“Estendeu a mão e tocou nele”

    Na liturgia dominical estamos refletindo sobre o início do ministério público de Jesus. A sua pregação vem acompanhada da cura de numerosos doentes, revelando que Deus quer para o homem a vida, a vida em plenitude. O texto do domingo passado registrava que Jesus se aproximou da sogra de Simão, que estava de cama com febre, “segurou a sua mão e ajudou-a a levantar-se”. Na continuação, o texto deste domingo (Marcos 1,40-45) um leproso de aproxima de Jesus e começa entre eles um diálogo que termina com uma ação. De joelhos, o doente de hanseníase, faz um pedido: “Se queres tens o poder de curar-me”. Jesus, cheio de compaixão, disse: “Eu quero: fica curado!” Mas faz um gesto mais ousado: “estendeu a mão, tocou nele, e disse: fica curado!” Tocou em alguém que era expressamente proibido de tocar.

    O livro do Levítico (13,1-2.44-46) tinha a seguinte norma para os leprosos: “Durante todo o tempo em que estiver leproso será impuro; e, sendo impuro, deve ficar isolado e morar fora do acampamento”. Antes de pandemia da Covid-19, esta rigorosa norma sanitária em relação aos doentes de hanseníase era mais difícil de entender e aceitar. O isolamento era a única forma segura de impedir a transmissão da doença. Hoje a norma para evitar a transmissão do coronavírus é a mesma.
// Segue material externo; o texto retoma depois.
(* ===== verification/MessageTheorems.v ===== *)
(** * Theorems about chat messages and their queues

    The inbox delivers in order, never twice, and reassembles any shuffled
    stream that fits its buffer; the outbox keeps every message, resends in
    order and moves statuses forward; the message lifecycle. *)

From Stdlib Require Import Sorted.
From stdpp Require Import sorting.
From S2P Require Import Prelude Text Utf8 Ids Messages.

Open Scope Z_scope.

(** ** Inbox *)

Module InboxProofs.
Import Inbox.

Abbreviation buffer := (list (Z * (Message * Z))).

(** A buffer files each message under its sequence number. *)
Definition filed (b : buffer) : Prop :=
  dict_wf b ∧ ∀ k m t, dget b k = Some (m, t) → msg_sequence m = k.
(** The wire form: two header bytes, the extended length, key and payload. *)
Lemma wire_shape m key op p fin :
  blen p < 2 ^ 64 →
  ∃ l7 ext,
    wire m key op p fin =
      [Z.lor (if fin then 128 else 0) (opcode_value op); Z.lor (if m then 128 else 0) l7]
      ++ ext ++ (if m then key else []) ++ (if m then mask p key else p) ∧
    0 <= l7 < 128 ∧
    ((l7 = 126 ∧ blen ext = 2 ∧ struct_unpack ext = blen p) ∨
     (l7 = 127 ∧ blen ext = 8 ∧ struct_unpack ext = blen p) ∨
     (l7 < 126 ∧ ext = [] ∧ l7 = blen p)).
Proof.
  intros Hlen. pose proof (blen_nonneg p) as Hp. unfold wire, frame_header.
  destruct (Z.ltb_spec (blen p) 126); [|destruct (Z.leb_spec (blen p) 65535)].
  - exists (blen p), []. split; [by destruct m|]. split; [lia|]. auto.
  - exists 126, (be_bytes 2 (blen p)). rewrite struct_pack_Some by lia.
    split; [by destruct m|]. split; [lia|]. left. unfold blen at 1.
    rewrite be_length, be_roundtrip by lia. done.
  - exists 127, (be_bytes 8 (blen p)). rewrite struct_pack_Some by lia.
    split; [by destruct m|]. split; [lia|]. right. left. unfold blen at 1.
    rewrite be_length, be_roundtrip by lia. done.
Qed.

(** The extended length is read back. *)
Lemma read_length d l7 ext p r :
  ((l7 = 126 ∧ blen ext = 2 ∧ struct_unpack ext = blen p) ∨
   (l7 = 127 ∧ blen ext = 8 ∧ struct_unpack ext = blen p) ∨
   (l7 < 126 ∧ ext = [] ∧ l7 = blen p)) →
  (if l7 =? 126 then b ← read_exactly 2; mret (struct_unpack b)
   else if l7 =? 127 then b ← read_exactly 8; mret (struct_unpack b)
   else mret l7) (set_reader d (ext ++ r)) = (Ok (blen p), set_reader d r).
Proof.
  intros [(-> & H1 & <-)|[(-> & H1 & <-)|(H1 & -> & ->)]].
  - eapply ws_bind_ok; [by apply read_exactly_app|]. done.
  - eapply ws_bind_ok; [by apply read_exactly_app|]. done.
  - rewrite !(proj2 (Z.eqb_neq _ _)) by lia. done.
Qed.

Lemma read_payload d q r :
  (if blen q =? 0 then mret [] else read_exactly (blen q)) (set_reader d (q ++ r)) =
    (Ok q, set_reader d r).
Proof.
  destruct q as [|b q]; [done|]. rewrite (proj2 (Z.eqb_neq _ _)) by (unfold blen; simpl; lia).
  by apply read_exactly_app.
Qed.

(** A frame that was sent is read back, whatever follows it on the stream,
    when both ends agree on masking and the reader accepts its size. *)
Lemma read_frame_wire d m key op p fin rest :
  length key = 4%nat → sendable op p fin → ws_expect_masked d = m →
  blen p <= ws_max_message_bytes d →
  read_frame token_bytes (set_reader d (wire m key op p fin ++ rest)) =
    (Ok (mkFrame fin op p), set_reader d rest).
Proof.
  intros Hkey [Hctl Hlen] Hm Hmax. pose proof (blen_nonneg p) as Hp.
  destruct (wire_shape m key op p fin Hlen) as (l7 & ext & -> & Hl7 & Hext).
  destruct (first_byte fin op) as (F1 & F2 & F3 & _).
  destruct (second_byte m l7 Hl7) as [S1 S2].
  set (first := Z.lor (if fin then 128 else 0) (opcode_value op)) in *.
  set (second := Z.lor (if m then 128 else 0) l7) in *. clearbody first second.
  rewrite <- !(assoc_L (++)).
  unfold read_frame. ws_next ltac:(by apply read_exactly_app). cbn [nth].
  ws_next ltac:(by rewrite F1). rewrite F2. ws_next idtac.
  ws_next ltac:(apply ws_when_false; rewrite S1; simpl; rewrite Hm; by destruct m).
  rewrite S1, S2, F3.
  eapply ws_bind_ok; [by apply read_length|].
  ws_next ltac:(by apply control_ok). ws_next idtac.
  ws_next ltac:(apply ws_when_false, Z.ltb_ge; exact Hmax).
  eapply (ws_bind_ok _ _ _ (if m then key else []) (set_reader d ((if m then mask p key else p) ++ rest))).
  { destruct m; [|done]. apply read_exactly_app. unfold blen. by rewrite Hkey. }
  eapply (ws_bind_ok _ _ _ (if m then mask p key else p) (set_reader d rest)).
  { assert (Hb : blen p = blen (if m then mask p key else p)).
    { destruct m; [|done]. unfold blen. by rewrite mask_length. }
    rewrite Hb. apply read_payload. }
  destruct m; [by rewrite mask_involutive|done].
Qed.
(** What breaks the rules of control frames is refused before any byte is
    written. *)
Lemma send_frame_refuses c op p fin :
  (ws_closed c = true → op = CLOSE) → is_control op = true →
  fin = false ∨ MAX_CONTROL_PAYLOAD < blen p →
  ∃ v, send_frame token_bytes op p fin c = (Err (ProtocolError v), c).
Proof.
  intros Hc Hop Hbad. unfold send_frame. rewrite (ws_bind_eq (get (λ c, c)) _ c c c eq_refl).
  rewrite (ws_bind_eq _ _ c tt c)
    by (apply ws_when_false; destruct (ws_closed c); [by rewrite Hc|done]).
  rewrite Hop. destruct fin; [|eexists; by eapply ws_bind_err].
  destruct Hbad as [|H]; [done|]. eexists. eapply ws_bind_err. simpl.
  unfold mbind, ws_bind, mret, ws_ret, when. by rewrite (proj2 (Z.ltb_lt _ _) H).
Qed.

(** ** Streams of frames *)

Fixpoint send_all (fs : list Frame) : ws unit :=
  match fs with
  | [] => mret tt
  | f :: fs' => send_frame token_bytes (fr_opcode f) (fr_payload f) (fr_fin f);; send_all fs'
  end.

Definition sent_frame (c : WebSocketConnection) (f : Frame) : WebSocketConnection :=
  sent c (fr_opcode f) (fr_payload f) (fr_fin f).

Fixpoint wires (c : WebSocketConnection) (fs : list Frame) : list bytes :=
  match fs with
  | [] => []
  | f :: fs' =>
      wire (ws_mask_outgoing c) (token_bytes (ws_draws c)) (fr_opcode f) (fr_payload f) (fr_fin f)
      :: wires (sent_frame c f) fs'
  end.

Definition frame_ok (f : Frame) : Prop := sendable (fr_opcode f) (fr_payload f) (fr_fin f).

Lemma send_all_ok c fs :
  ws_closed c = false → Forall frame_ok fs → send_all fs c = (Ok tt, foldl sent_frame c fs).
Proof.
  intros Hc H. revert c Hc. induction H as [|f fs Hf _ IH]; intros c Hc; simpl; [done|].
  eapply ws_bind_ok; [apply send_frame_ok; [congruence|done]|]. by apply IH.
Qed.

Lemma foldl_sent_writer c fs : ws_writer (foldl sent_frame c fs) = ws_writer c ++ wires c fs.
Proof.
  revert c. induction fs as [|f fs IH]; intros c; simpl; [by rewrite app_nil_r|].
  rewrite IH. simpl. by rewrite <- (assoc_L (++)).
Qed.

(** [conveys op fs data pings]: the frames [fs] carry one message of payload
    [data], its first data frame having opcode [op], cut anywhere, with
    pings (of payloads [pings], in order) and pongs anywhere in between. *)
Inductive conveys : Opcode → list Frame → bytes → list bytes → Prop :=
| conveys_ping op p fs data pings :
    conveys op fs data pings → conveys op (mkFrame true PING p :: fs) data (p :: pings)
| conveys_pong op p fs data pings :
    conveys op fs data pings → conveys op (mkFrame true PONG p :: fs) data pings
| conveys_last op p : conveys op [mkFrame true op p] p []
| conveys_more op p fs data pings :
    conveys CONTINUATION fs data pings →
    conveys op (mkFrame false op p :: fs) (p ++ data) pings.

(** The result [read_message] has for a complete payload. *)
Definition message (is_text : bool) (data : bytes) : result ws_error (option IncomingMessage) :=
  if is_text then
    match utf8_decode data with
    | Some s => Ok (Some (TextMessage s))
    | None => Err (ProtocolError NotUtf8)
    end
  else Ok (Some (BinaryMessage data)).

Lemma incoming_message t data c : incoming t data c = (message t data, c).
Proof.
  unfold incoming, message, decode_text, mbind, ws_bind, lift. destruct t; [|done].
  by destruct (utf8_decode data).
Qed.

(** Where the loop stands when the next data frame has opcode [op]. *)
Definition resumes (op : Opcode) (a : assembly) (t : bool) (prefix : bytes) : Prop :=
  (op = CONTINUATION ∧ as_fragmenting a = true ∧ as_is_text a = t ∧
   concat (as_fragments a) = prefix ∧ as_total a = blen prefix) ∨
  ((op = TEXT ∧ t = true ∨ op = BINARY ∧ t = false) ∧ as_fragmenting a = false ∧ prefix = []).

Lemma blen_app p q : blen (p ++ q) = blen p + blen q.
Proof. unfold blen. rewrite length_app. lia. Qed.

(** A data frame in place: the last one completes the message, another one
    extends the assembly. *)
Lemma on_frame_data op a t prefix fin p d :
  resumes op a t prefix → blen (prefix ++ p) <= ws_max_message_bytes d →
  if fin : bool then
    on_frame token_bytes a (mkFrame fin op p) d = (message t (prefix ++ p) ≫= λ m, Ok (inr m), d)
  else ∃ a', on_frame token_bytes a (mkFrame fin op p) d = (Ok (inl a'), d) ∧
             resumes CONTINUATION a' t (prefix ++ p).
Proof.
  intros [(-> & Hf & <- & <- & Ht)|([[-> ->]|[-> ->]] & Hf & ->)] Hmax; unfold on_frame; simpl;
    rewrite Hf; unfold mbind, ws_bind, when, mret, ws_ret, get; simpl.
  - rewrite Ht, <- blen_app. rewrite (proj2 (Z.ltb_ge _ _) Hmax). destruct fin.
    + rewrite incoming_message, concat_app. simpl. rewrite app_nil_r. by destruct (message _ _).
    + eexists. split; [reflexivity|]. left. simpl. rewrite concat_app. simpl.
      by rewrite app_nil_r.
  - destruct fin; [unfold decode_text, lift; by destruct (utf8_decode p)|].
    eexists. split; [reflexivity|]. left. simpl. by rewrite app_nil_r.
  - destruct fin; [done|].
    eexists. split; [reflexivity|]. left. simpl. by rewrite app_nil_r.
Qed.

Hypothesis token_length : ∀ n, length (token_bytes n) = 4%nat.

Definition answered (d : WebSocketConnection) (pings : list bytes) : WebSocketConnection :=
  foldl sent_frame d (mkFrame true PONG <$> pings).
Definition of_scan {A} (o : option A) : result json_error A := of_option o JSONDecodeError.

(** [scan_once], [JSONObject] and [JSONArray]; the fuel bounds the nesting
    together with the number of elements. *)
Fixpoint scan_once (fuel : nat) (s : unicode) : result json_error (json * unicode) :=
  match fuel, s with
  | O, _ | _, [] => Err JSONDecodeError
  | S fuel', c :: s' =>
      if c =? quote then '(x, r) ← of_scan (scan_string (length s') s'); Ok (JStr x, r)
      else if c =? lbrace then
        match skip_ws s' with
        | d :: r =>
            if d =? rbrace then Ok (JObj [], r)
            else if d =? quote then scan_members fuel' r [] else Err JSONDecodeError
        | [] => Err JSONDecodeError
        end
      else if c =? lbracket then
        match skip_ws s' with
        | d :: r => if d =? rbracket then Ok (JArr [], r) else scan_items fuel' (d :: r) []
        | [] => Err JSONDecodeError
        end
      else
        match scan_constant constants s with
        | Some x => Ok x
        | None => scan_number s
        end
  end
(** The members of an object, after the quote that opens a key. *)
with scan_members (fuel : nat) (s : unicode) (acc : list (unicode * json))
    : result json_error (json * unicode) :=
  match fuel with
  | O => Err JSONDecodeError
  | S fuel' =>
      '(k, r) ← of_scan (scan_string (length s) s);
      r1 ← of_scan (eat [colon] (skip_ws r));
      '(v, r2) ← scan_once fuel' (skip_ws r1);
      let acc' := dset acc k v in
      match skip_ws r2 with
      | c :: r3 =>
          if c =? rbrace then Ok (JObj acc', r3)
          else if c =? comma then
            r4 ← of_scan (eat [quote] (skip_ws r3));
            scan_members fuel' r4 acc'
          else Err JSONDecodeError
      | [] => Err JSONDecodeError
      end
  end
with scan_items (fuel : nat) (s : unicode) (acc : list json)
    : result json_error (json * unicode) :=
  match fuel with
  | O => Err JSONDecodeError
  | S fuel' =>
      '(v, r) ← scan_once fuel' s;
      match skip_ws r with
      | c :: r1 =>
          if c =? rbracket then Ok (JArr (acc ++ [v]), r1)
          else if c =? comma then scan_items fuel' (skip_ws r1) (acc ++ [v])
          else Err JSONDecodeError
      | [] => Err JSONDecodeError
      end
  end.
    A necessária medida sanitária do isolamento dos leprosos se tornou mais grave, dura e injusta quando eles foram tratados como “impuros”. Impureza é um julgamento moral, feito a partir de uma doença contraída contra a vontade. A lepra constituía uma espécie de morte religiosa e civil. “O homem atingido por este mal andará com as vestes rasgadas, os cabelos em desordem e a barba coberta, gritando: ‘Impuro! Impuro!” (Lv 13,44). Era uma norma para garantir que ninguém se aproximasse e muito menos tocasse. Também se tornou uma barreira para qualquer diálogo.

    O Papa emérito Bento XVI, no dia 15/02/2009, no Angelus na Praça de São Pedro, comentando esta passagem bíblica disse:  “É possível entrever na lepra um símbolo do pecado, que é a verdadeira impureza do coração, capaz de afastar de Deus. Não é de fato a doença física da lepra, como previam as normas antigas, que nos separam d’Ele, mas a culpa, o mal espiritual e moral”.

    Vivemos numa sociedade plural: uma multiplicidade de organizações com suas causas próprias, etnias, religiões, visões políticas, educativas, sanitárias muito variadas, etc. Numa pandemia, o isolamento e o distanciamento social são necessários para promover e defender a vida. Porém, existem distanciamentos e até isolamentos que impedem qualquer comunicação, muito menos diálogo, entre alguns dos múltiplos agrupamentos da sociedade. Usando a linguagem do texto bíblico, uma parte pode ver a outra como “impura” e vice-versa.

    Em poucos dias, com a Quarta-feira de Cinzas se inicia a quaresma e com ela a Campanha da Fraternidade Ecumênica. Assim como Jesus fez com o leproso, dialogou com ele – ouvindo seu grito de dor por ser portador de doença incurável e sentenciado como impuro –  “cheio de compaixão, estendeu a mão, tocou nele”, a quaresma é um convite para olhar humildemente para os pecados e confessá-los. E o pecado que a Campanha da Fraternidade nos convida a reconhecer é a falta de diálogo, em todas as esferas, desde a familiar, passando pela social, política, cultural, religiosa, ecumênica. A partir das palavras de Bento XVI pode-se dizer que a falta de diálogo é “impureza de coração, capaz de afastar de Deus … um mal espiritual e moral”.